WORK INSTRUCTION: Copy the records. Keep every line exactly as it is.
[Start of section]
Lemma last_job_ok s channel j :
  jobs_ok mode (valid_sv1_jobs s) → get_last_job mode channel s = Some j →
  stored_ok (resolve_channel_id mode channel) (ntf_job_id (stored_notify j), j).
Proof.
  intros Hjobs. unfold get_last_job. intros (st & Est & Ha)%bind_Some.
  destruct (Hjobs _ _ Est) as (h & (pl & _ & -> & _) & Hall).
  unfold active, active_part in *. destruct (active_job st) as [[id a]|]; [|done].
  simpl in *. injection Ha as ->. apply Forall_cons in Hall as [(E & ? & ?) _]. simpl in *. by subst id.
Qed.

Lemma ok_jobs s jobs : server_ok s → jobs_ok mode jobs → server_ok (put_jobs jobs s).
Proof. intros [] ?. by split. Qed.

Lemma resolve_idem c : resolve_channel_id mode (resolve_channel_id mode c) = resolve_channel_id mode c.
Proof. unfold resolve_channel_id. by destruct (is_aggregated mode). Qed.

Lemma wp_new_job ord now m s :
  server_ok s →
  (∀ p, prevhashes s !! resolve_channel_id mode (nj_channel_id m) = Some p → came m p) →
  wp (handle_new_job mode max_past_jobs ord now m) (evo_post s) s.
Proof.
  intros Hs Hcame. unfold handle_new_job. apply wp_bind, wp_ask. cbn [andthen].
  destruct (prevhashes s !! _) as [p|] eqn:Ep; [|by apply wp_ret].
  apply wp_bind, wp_ok_or_raise; [|done]. intros n En. cbn [andthen].
  destruct (built_job _ _ _ _ (Hcame p eq_refl) eq_refl En) as [Hroll Hmax].
  assert (upstream_work n) as Hwork by (by eexists _, _).
  apply wp_bind, wp_ask. cbn [andthen].
  destruct (get_last_job _ _ _) as [current|] eqn:Ec, (_ && _).
  1: { unfold bootstrap. destruct (decide (_ = _)); [|by apply wp_ret].
       apply (last_job_ok _ _ _ (sv_jobs _ _ _ Hs)) in Ec as (_ & _ & m' & _ & Hroll').
       apply evo_elim; [|done]. apply evo_send_to_channel. by eexists _, _. }
  all: apply wp_bind; unfold store_notify; apply wp_bind, wp_ask; cbn [andthen];
    apply wp_bind, wp_some_or_crash; intros jobs Ejobs; cbn [andthen];
    apply wp_bind, wp_update; cbn [andthen].
  all: assert (server_ok (put_jobs jobs s)) as Hs1 by
    (apply ok_jobs; [done|]; eapply store_job_ok; [apply Hs| |exact Ejobs];
     split; [done|]; split; [done|]; by exists m).
  all: eapply (wp_mono _ (evo_post s)); [|destruct (is_aggregated mode && _); apply wp_update || apply wp_ret].
  all: try (split; [by destruct Hs1; split|done]); try by split.
  all: intros [[]|e] s2 Hs2; [|exact Hs2]; simpl; apply evo_then; [|done];
    by apply evo_send_to_channel.
Qed.

(** ** The keepalive loop *)
Lemma saturating_small a b : a ≤ u32_max → a ≤ saturating_add a b ≤ a + b.
Proof. unfold saturating_add. lia. Qed.

Lemma keepalive_rolled m j id counter :
  rolled_job m (keepalive_base_time j) (stored_notify j) →
  ntf_time (stored_notify j) ≤ u32_max →
  let time := keepalive_time job_keepalive_interval_secs j in
  id = keepalive_job_id (original_job_id (ntf_job_id (stored_notify j))) counter →
  rolled_job m (keepalive_base_time j) (keepalive_notify (stored_notify j) id time) ∧
  time ≤ u32_max ∧ ntf_time (stored_notify j) ≤ time.
Proof.
  intros (p & n0 & Hcame & En & Hid & ? & ? & ? & ? & ? & ? & Hb & Hlo & Hhi) Hmax time ->.
  pose proof (saturating_small (ntf_time (stored_notify j)) job_keepalive_interval_secs Hmax).
  pose proof (saturating_small (keepalive_base_time j) MAX_FUTURE_BLOCK_TIME).
  assert (ntf_time (stored_notify j) ≤ saturating_add (keepalive_base_time j) MAX_FUTURE_BLOCK_TIME)
    by (unfold saturating_add in *; lia).
  assert (time ≤ u32_max) by (unfold time, keepalive_time, saturating_add; lia).
  assert (ntf_time (stored_notify j) ≤ time) by (unfold time, keepalive_time; lia).
  split; [|done]. exists p, n0. simpl. rewrite Hid.
  assert (original_job_id (keepalive_job_id (pretty (nj_job_id m)) counter) = pretty (nj_job_id m)) as ->.
  { unfold original_job_id. by rewrite extract_keepalive. }
  split_and!; try done; [lia|]. unfold time, keepalive_time. lia.
Qed.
[End of section]
TASK RESPONSE:
Lemma last_job_ok s channel j :
  jobs_ok mode (valid_sv1_jobs s) → get_last_job mode channel s = Some j →
  stored_ok (resolve_channel_id mode channel) (ntf_job_id (stored_notify j), j).
Proof.
  intros Hjobs. unfold get_last_job. intros (st & Est & Ha)%bind_Some.
  destruct (Hjobs _ _ Est) as (h & (pl & _ & -> & _) & Hall).
  unfold active, active_part in *. destruct (active_job st) as [[id a]|]; [|done].
  simpl in *. injection Ha as ->. apply Forall_cons in Hall as [(E & ? & ?) _]. simpl in *. by subst id.
Qed.

Lemma ok_jobs s jobs : server_ok s → jobs_ok mode jobs → server_ok (put_jobs jobs s).
Proof. intros [] ?. by split. Qed.

Lemma resolve_idem c : resolve_channel_id mode (resolve_channel_id mode c) = resolve_channel_id mode c.
Proof. unfold resolve_channel_id. by destruct (is_aggregated mode). Qed.

Lemma wp_new_job ord now m s :
  server_ok s →
  (∀ p, prevhashes s !! resolve_channel_id mode (nj_channel_id m) = Some p → came m p) →
  wp (handle_new_job mode max_past_jobs ord now m) (evo_post s) s.
Proof.
  intros Hs Hcame. unfold handle_new_job. apply wp_bind, wp_ask. cbn [andthen].
  destruct (prevhashes s !! _) as [p|] eqn:Ep; [|by apply wp_ret].
  apply wp_bind, wp_ok_or_raise; [|done]. intros n En. cbn [andthen].
  destruct (built_job _ _ _ _ (Hcame p eq_refl) eq_refl En) as [Hroll Hmax].
  assert (upstream_work n) as Hwork by (by eexists _, _).
  apply wp_bind, wp_ask. cbn [andthen].
  destruct (get_last_job _ _ _) as [current|] eqn:Ec, (_ && _).
  1: { unfold bootstrap. destruct (decide (_ = _)); [|by apply wp_ret].
       apply (last_job_ok _ _ _ (sv_jobs _ _ _ Hs)) in Ec as (_ & _ & m' & _ & Hroll').
       apply evo_elim; [|done]. apply evo_send_to_channel. by eexists _, _. }
  all: apply wp_bind; unfold store_notify; apply wp_bind, wp_ask; cbn [andthen];
    apply wp_bind, wp_some_or_crash; intros jobs Ejobs; cbn [andthen];
    apply wp_bind, wp_update; cbn [andthen].
  all: assert (server_ok (put_jobs jobs s)) as Hs1 by
    (apply ok_jobs; [done|]; eapply store_job_ok; [apply Hs| |exact Ejobs];
     split; [done|]; split; [done|]; by exists m).
  all: eapply (wp_mono _ (evo_post s)); [|destruct (is_aggregated mode && _); apply wp_update || apply wp_ret].
  all: try (split; [by destruct Hs1; split|done]); try by split.
  all: intros [[]|e] s2 Hs2; [|exact Hs2]; simpl; apply evo_then; [|done];
    by apply evo_send_to_channel.
Qed.

(** ** The keepalive loop *)
Lemma saturating_small a b : a ≤ u32_max → a ≤ saturating_add a b ≤ a + b.
Proof. unfold saturating_add. lia. Qed.

Lemma keepalive_rolled m j id counter :
  rolled_job m (keepalive_base_time j) (stored_notify j) →
  ntf_time (stored_notify j) ≤ u32_max →
  let time := keepalive_time job_keepalive_interval_secs j in
  id = keepalive_job_id (original_job_id (ntf_job_id (stored_notify j))) counter →
  rolled_job m (keepalive_base_time j) (keepalive_notify (stored_notify j) id time) ∧
  time ≤ u32_max ∧ ntf_time (stored_notify j) ≤ time.
Proof.
  intros (p & n0 & Hcame & En & Hid & ? & ? & ? & ? & ? & ? & Hb & Hlo & Hhi) Hmax time ->.
  pose proof (saturating_small (ntf_time (stored_notify j)) job_keepalive_interval_secs Hmax).
  pose proof (saturating_small (keepalive_base_time j) MAX_FUTURE_BLOCK_TIME).
  assert (ntf_time (stored_notify j) ≤ saturating_add (keepalive_base_time j) MAX_FUTURE_BLOCK_TIME)
    by (unfold saturating_add in *; lia).
  assert (time ≤ u32_max) by (unfold time, keepalive_time, saturating_add; lia).
  assert (ntf_time (stored_notify j) ≤ time) by (unfold time, keepalive_time; lia).
  split; [|done]. exists p, n0. simpl. rewrite Hid.
  assert (original_job_id (keepalive_job_id (pretty (nj_job_id m)) counter) = pretty (nj_job_id m)) as ->.
  { unfold original_job_id. by rewrite extract_keepalive. }
  split_and!; try done; [lia|]. unfold time, keepalive_time. lia.
Qed.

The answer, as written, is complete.